Appendix A: An Illustration of Sample Size Calculations

In general, the value of the complication rate under the alternative hypothesis is derived using a combination of quantitative and qualitative reasoning. The precise methods used are context dependent and thus not discussed in detail here. In the present example, a cost-effectiveness analysis might suggest that complication rates of 6 percent and above would call into question the efficacy of CE. Given these inputs, it can be shown that the effect size is 0.21, and the sample size required for 80-percent power is approximately 370.

Design 2: Continuing to follow patients at high risk of stroke, now suppose that the goal of the registry is to compare complication rates across hospitals. For simplicity, we continue to assume that patients are sufficiently similar to the comparator patients that no explicit adjustment for case mix is required.

Design 2 is a simple form of benchmarking application. For example, the CE complication rates for each hospital might be reported to a regulatory agency and/or the general public, on the presumption that statistically significant differences between complication rates can be used to identify hospitals with differences in quality of care. The particular danger in this design is that the complication rate for any particular hospital might be estimated with relatively little precision, thus generating results that have more noise than signal. Another danger, discussed later, is that case-mix adjustment is required and not performed, or performed, but not adequately.

We assume that the benchmarking will focus on comparing specific hospitals—i.e., in the underlying statistical model, hospital will represent a fixed rather than random effect. The null hypothesis is that the complication rates for all the hospitals are identical, and the alternative hypothesis is that the complication rates follow some pattern other than being identical. In this design, specifying the alternative hypothesis of interest is a potentially formidable task. One way to formulate this hypothesis is to focus on outlier hospitals. For example, suppose that there are 10 hospitals in the registry, the overall complication rate among 9 of these is expected to be 3 percent, and the complication rate at the tenth hospital is 10 percent. This information, along with expected number of cases in each hospital, is sufficient to calculate an effect size and thus perform the sample size calculation.

When comparing complication rates among specific hospitals, some adjustment may be made for multiple comparisons—that is, in any group of hospitals, there will always be a hospital with the highest complication rate, and focusing on differences between the outcomes of this particular hospital versus outcomes of the others will overstate the level of statistical significance. The initial statistical test used to assess the homogeneity of complication rates across all the hospitals in the registry implicitly takes this multiple-comparison problem into account. Subsequent tests, in particular those tests that compare apparent outlier hospitals with others, should include an explicit adjustment for multiple comparisons, and the sample size calculations should reflect the fact that an adjusted comparison is being made.

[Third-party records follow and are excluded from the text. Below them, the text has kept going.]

(** A match hands its continuation a suffix of the text: the matcher only
    moves forward. *)
Lemma re_match_suffix {A : Type} (r : regex) :
  forall (s : string) (groups : list string)
         (k : string -> list string -> option A) (a : A),
    re_match r s groups k = Some a ->
    exists s' groups', is_suffix s' s /\ k s' groups' = Some a.
Proof.
  induction r as [p | r1 IH1 r2 IH2 | r IH | | r IH];
    intros s groups k a H; cbn [re_match] in H.
  - destruct (strip_prefix p s) as [s'|] eqn:E; [|discriminate].
    apply strip_prefix_Some in E. exists s', groups.
    split; [now exists p | exact H].
  - apply IH1 in H as (s1 & g1 & Hs1 & H).
    apply IH2 in H as (s2 & g2 & Hs2 & H).
    exists s2, g2. split; [eapply is_suffix_trans; eassumption | exact H].
  - destruct (re_match r s groups k) as [a'|] eqn:E.
    + injection H as ->. now apply IH in E.
    + exists s, groups. split; [apply is_suffix_refl | exact H].
  - apply first_suffix_Some in H as (pre & suf & -> & H & _).
    exists suf, groups. split; [now exists pre | exact H].
  - apply IH in H as (s' & g' & Hs' & H). eauto.
Qed.

Lemma re_search_suffix (r : regex) (s : string) (m : re_found) :
  re_search r s = Some m ->
  is_suffix (found_at m) s /\ is_suffix (found_rest m) (found_at m).
Proof.
  unfold re_search. intros H.
  apply first_suffix_Some in H as (pre & s0 & -> & H & _).
  apply re_match_suffix in H as (s' & g' & Hs' & [= <-]).
  split; [now exists pre | exact Hs'].
Qed.

Lemma re_search_from_suffix (r : regex) (must_advance : bool) (s : string)
    (m : re_found) :
  re_search_from r must_advance s = Some m ->
  is_suffix (found_at m) s
  /\ is_suffix (found_rest m) (found_at m)
  /\ (must_advance = true ->
      String.length (found_at m) = String.length s ->
      String.length (found_rest m) <> String.length s).
Proof.
  unfold re_search_from.
  destruct (re_match r s [] _) as [m0|] eqn:E.
  - intros [= ->].
    apply re_match_suffix in E as (s' & g' & Hs' & E).
    destruct (must_advance
              && Nat.eqb (String.length s') (String.length s)) eqn:Hadv;
      [discriminate E|].
    injection E as <-. cbn [found_at found_rest].
    split; [apply is_suffix_refl|]. split; [exact Hs'|].
    intros -> _. cbn [andb] in Hadv. now apply Nat.eqb_neq.
  - destruct s as [|c s]; [discriminate|]. intros H.
    apply re_search_suffix in H as [Hat Hrest].
    split; [|split; [exact Hrest|]].
    + destruct Hat as [pre ->]. now exists (String c pre).
    + intros _ Hlen. apply is_suffix_length in Hat.
      cbn [String.length] in Hlen. lia.
Qed.

(** The scan of [findall] ends: a round either shortens the text or follows
    an empty match, so beyond the rounds [findall] allows no further round
    finds anything. *)
Lemma findall_rounds_enough (r : regex) (n : nat) :
  forall (n' : nat) (must_advance : bool) (s : string),
    2 * String.length s + (if must_advance then 0 else 1) < n ->
    2 * String.length s + (if must_advance then 0 else 1) < n' ->
    findall_rounds n r must_advance s = findall_rounds n' r must_advance s.
Proof.
  induction n as [|n IH]; intros n' must_advance s Hn Hn'; [lia|].
  destruct n' as [|n']; [lia|]. cbn [findall_rounds].
  destruct (re_search_from r must_advance s) as [m|] eqn:Hsearch;
    [|reflexivity].
  apply re_search_from_suffix in Hsearch as (Hat & Hrest & Hadv).
  apply is_suffix_length in Hat, Hrest. f_equal.
  destruct (Nat.eqb_spec (String.length (found_rest m))
                         (String.length (found_at m))) as [Heq|Hne].
  - apply IH.
    + destruct must_advance; [|lia].
      destruct (Nat.eq_dec (String.length (found_at m)) (String.length s))
        as [Hsame|]; [|lia].
      specialize (Hadv eq_refl Hsame). lia.
    + destruct must_advance; [|lia].
      destruct (Nat.eq_dec (String.length (found_at m)) (String.length s))
        as [Hsame|]; [|lia].
      specialize (Hadv eq_refl Hsame). lia.
  - apply IH; destruct must_advance; lia.
Qed.

(** ** The example driver *)

Section GuardedShapes.

Variable ChatCompletion_create : option string -> request -> outcome response.

(** The two shapes the guarded capabilities have. *)
Lemma guarded_shape_map {A : Type} (system prompt : string) (temperature : Q)
    (max_tokens : Z) (f : string -> A) (prefix : string) (fallback : A)
    (self : AICodeAssistant) (p : process) :
  try_except
    (bind (create ChatCompletion_create system prompt temperature max_tokens)
       (fun response =>
          bind (first_content response) (fun content => ret (f content))))
    is_Exception
    (fun e => bind (print prefix e) (fun _ => ret fallback)) self p
  = match ChatCompletion_create (openai_api_key p)
            (the_request self system prompt temperature max_tokens) with
    | Returns (content :: _) =>
        (Returns (f content), self,
         called p (the_request self system prompt temperature max_tokens) [])
    | Returns [] =>
        (Returns fallback, self,
         called p (the_request self system prompt temperature max_tokens)
           [Print prefix no_choice])
    | Raises e =>
        (Returns fallback, self,
         called p (the_request self system prompt temperature max_tokens)
           [Print prefix e])
    end.
Proof.
  unfold try_except, bind. rewrite create_run.
  destruct (ChatCompletion_create _ _) as [[|content r]|e];
    unfold first_content, raise, ret, is_Exception, print, emit, called,
      no_choice;
    cbn [openai_api_key effects]; rewrite ?app_nil_r; reflexivity.
Qed.

Lemma guarded_shape_content (system prompt : string) (temperature : Q)
    (max_tokens : Z) (prefix : string) (fallback : string)
    (self : AICodeAssistant) (p : process) :
  try_except
    (bind (create ChatCompletion_create system prompt temperature max_tokens)
       first_content)
    is_Exception
    (fun e => bind (print prefix e) (fun _ => ret fallback)) self p
  = match ChatCompletion_create (openai_api_key p)
            (the_request self system prompt temperature max_tokens) with
    | Returns (content :: _) =>
        (Returns content, self,
         called p (the_request self system prompt temperature max_tokens) [])
    | Returns [] =>
        (Returns fallback, self,
         called p (the_request self system prompt temperature max_tokens)
           [Print prefix no_choice])
    | Raises e =>
        (Returns fallback, self,
         called p (the_request self system prompt temperature max_tokens)
           [Print prefix e])
    end.
Proof.
  unfold try_except, bind. rewrite create_run.
  destruct (ChatCompletion_create _ _) as [[|content r]|e];
    unfold first_content, raise, ret, is_Exception, print, emit, called,
      no_choice;
    cbn [openai_api_key effects]; rewrite ?app_nil_r; reflexivity.
Qed.

Lemma no_request_nil : no_request [].
Proof. intros credential req []. Qed.

Lemma no_request_print prefix e : no_request [Print prefix e].
Proof. intros credential req [H|[]]. discriminate H. Qed.

Ltac answers_one_from shape :=
  unfold answers_one; rewrite shape;
  match goal with
  | |- context [ChatCompletion_create (openai_api_key _) ?req] => exists req
  end;
  destruct (ChatCompletion_create _ _) as [[|content r]|e];
  eexists; (split; [reflexivity|]); (split; [reflexivity|]);
  (split; [reflexivity|]);
  auto using no_request_nil, no_request_print.

Lemma complete_code_answers code_context max_suggestions self p :
  printable (default 3%Z max_suggestions) ->
  answers_one ChatCompletion_create
    "You are an expert programming assistant." (fun _ => []) []
    (complete_code ChatCompletion_create code_context max_suggestions self p)
    self p.
Proof.
  intros H. unfold complete_code, bind at 1, lift.
  rewrite (str_int_printable _ H). cbv zeta.
  answers_one_from @guarded_shape_map.
Qed.

Lemma refactor_answers code style self p :
  answers_one ChatCompletion_create "You are a code refactoring expert."
    _extract_code code
    (refactor ChatCompletion_create code style self p) self p.
Proof. unfold refactor. cbv zeta. answers_one_from @guarded_shape_map. Qed.

Lemma explain_code_answers code self p :
  answers_one ChatCompletion_create "You are a patient coding instructor."
    (fun content => content) ""
    (explain_code ChatCompletion_create code self p) self p.
Proof.
  unfold explain_code. cbv zeta. answers_one_from guarded_shape_content.
Qed.

Lemma generate_documentation_answers code self p :
  answers_one ChatCompletion_create
    "You are a technical documentation expert." (fun content => content) ""
    (generate_documentation ChatCompletion_create code self p) self p.
Proof.
  unfold generate_documentation. cbv zeta.
  answers_one_from guarded_shape_content.
Qed.

End GuardedShapes.

Lemma analyze_code_sends
    (ast_parse : string -> outcome AST)
    (ChatCompletion_create : option string -> request -> outcome response)
    (code : string) (bugs : list BugReport) (self : AICodeAssistant)
    (p : process) :
  static_outcome (ast_parse code) = Returns bugs ->
  exists req more,
    analyze_code ast_parse ChatCompletion_create code self p
    = (Returns bugs, self, called p req more)
    /\ req_model req = model self
    /\ system_of req = "You are a security and code quality expert."
    /\ no_request more.
Proof.
  intros Hstatic.
  destruct (ai_bug_detection_request ChatCompletion_create code self p)
    as (more & Hrun & Hmore).
  eexists _, more. split.
  - unfold analyze_code, try_except, bind, lift, ret.
    destruct (ast_parse code) as [tree | [lineno msg | cls text]];
      cbn [static_outcome] in Hstatic; [| |discriminate Hstatic];
      injection Hstatic as <-; cbn [is_SyntaxError]; rewrite Hrun;
      cbn [app]; rewrite ?app_nil_r; reflexivity.
  - split; [reflexivity|]. split; [reflexivity|].
    destruct Hmore as [-> | [e ->]];
      auto using no_request_nil, no_request_print.
Qed.

Lemma skipn_all_app {A : Type} (xs ys : list A) :
  skipn (List.length xs) (xs ++ ys) = ys.
Proof. induction xs as [|x xs IH]; [reflexivity | exact IH]. Qed.

Lemma invoke_called {A : Type} (m : M A) (self self' : AICodeAssistant)
    (v : A) (req : request) (more : list event) (p : process)
    (t : list output) :
  m self p = (Returns v, self', called p req more) ->
  invoke m self p t
  = (Returns (v, self'), called p req more,
     (t ++ Effect (Call (openai_api_key p) req) :: map Effect more)%list).
Proof.
  intros H. unfold invoke. rewrite H. cbn [called effects].
  rewrite <- app_assoc, skipn_all_app. reflexivity.
Qed.

Lemma bug_line_printable (bug : BugReport) :
  printable (line_number bug) -> bug_line bug = Returns (bug_line_shown bug).
Proof.
  intros H. unfold bug_line, bug_line_shown.
  now rewrite (str_int_printable _ H).
Qed.

Lemma for_each_bug_lines (bugs : list BugReport) (p : process)
    (t : list output) :
  Forall (fun bug => printable (line_number bug)) bugs ->
  for_each bugs
    (fun bug => script_bind (script_lift (bug_line bug)) (fun line => say line))
    p t
  = (Returns tt, p, (t ++ map Line (map bug_line_shown bugs))%list).
Proof.
  intros H. revert t.
  induction H as [|bug bugs Hbug _ IH]; intros t; cbn [for_each map].
  - unfold script_ret. now rewrite app_nil_r.
  - unfold script_bind at 1. unfold script_bind at 1, script_lift.
    rewrite (bug_line_printable _ Hbug). unfold say at 1.
    rewrite IH, <- app_assoc. reflexivity.
Qed.

Lemma answer_or_const {A : Type} (v : A) (o : outcome response) :
  answer_or (fun _ => v) v o = v.
Proof. now destruct o as [[|content r]|e]. Qed.

Lemma printable_0 : printable 0.
Proof. unfold printable. cbn [Z.abs]. now apply Z.pow_pos_nonneg. Qed.

(** The findings of a parser's outcome carry printable lines when the
    parser reports only such lines. *)
Lemma static_outcome_printable (o : outcome AST) (bugs : list BugReport) :
  lines_printable o ->
  static_outcome o = Returns bugs ->
  Forall (fun bug => printable (line_number bug)) bugs.
Proof.
  intros Hlines.
  destruct o as [tree | [lineno msg | cls text]];
    cbn [static_outcome lines_printable] in *; intros [= <-].
  - apply Forall_forall. intros b Hb.
    unfold _ast_analysis in Hb. rewrite check_nodes_filter, map_map in Hb.
    apply in_map_iff in Hb as (node & <- & Hnode).
    apply filter_In in Hnode as [Hin Hbare]. cbn [line_number bare_except_report].
    destruct node as [l [ty|] nm body | c ch]; try discriminate Hbare.
    cbn [node_lineno]. apply (Hlines l None nm body).
    eapply Permutation_in; [apply walk_nodes | exact Hin].
  - constructor; [|constructor]. cbn [line_number].
    rewrite lineno_or_0_spec.
    destruct lineno; [exact Hlines | exact printable_0].
Qed.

In practice, the approach to this design might reasonably depend on whether registry data are being collected electronically or manually. If data are being collected electronically, the most sensible policy is to collect information on all CE procedures performed within each hospital and to use the sample size formula as an assessment of whether the registry as a whole is likely to produce results that are sufficiently accurate to support decision making. This assessment can be framed in terms of statistical power, as discussed above, or in terms of precision.

Considering precision, a 95-percent confidence interval for a nonzero complication rate for any hospital is p ± 1.96 sqrt (pq/n), where p is the observed complication rate, q = 1- p, and n is the sample size. Supposing that p = 3 percent and n = 300 per hospital, within any particular hospital, the width of this confidence interval is expected to be approximately ±1.9 percent. If data are being collected manually, and thus the marginal cost of data collection per patient is high, a reasonable policy would be to collect data on a sufficient number of patients in each hospital so that the precision of the estimates of the complication rate within a given hospital would be considered adequate.

As with hypothesis testing, the analysis to derive the width of the confidence interval usually applies a combination of qualitative and quantitative insights. In particular, the question can be reframed as the following: For what values of the complication rate will my decision (whether taken from the perspective of clinical medicine, public health, etc.) be the same? For example, if the decision is the same regardless of where the complication rate falls within the range of 2 to 4 percent, an interval of this width is sufficiently precise.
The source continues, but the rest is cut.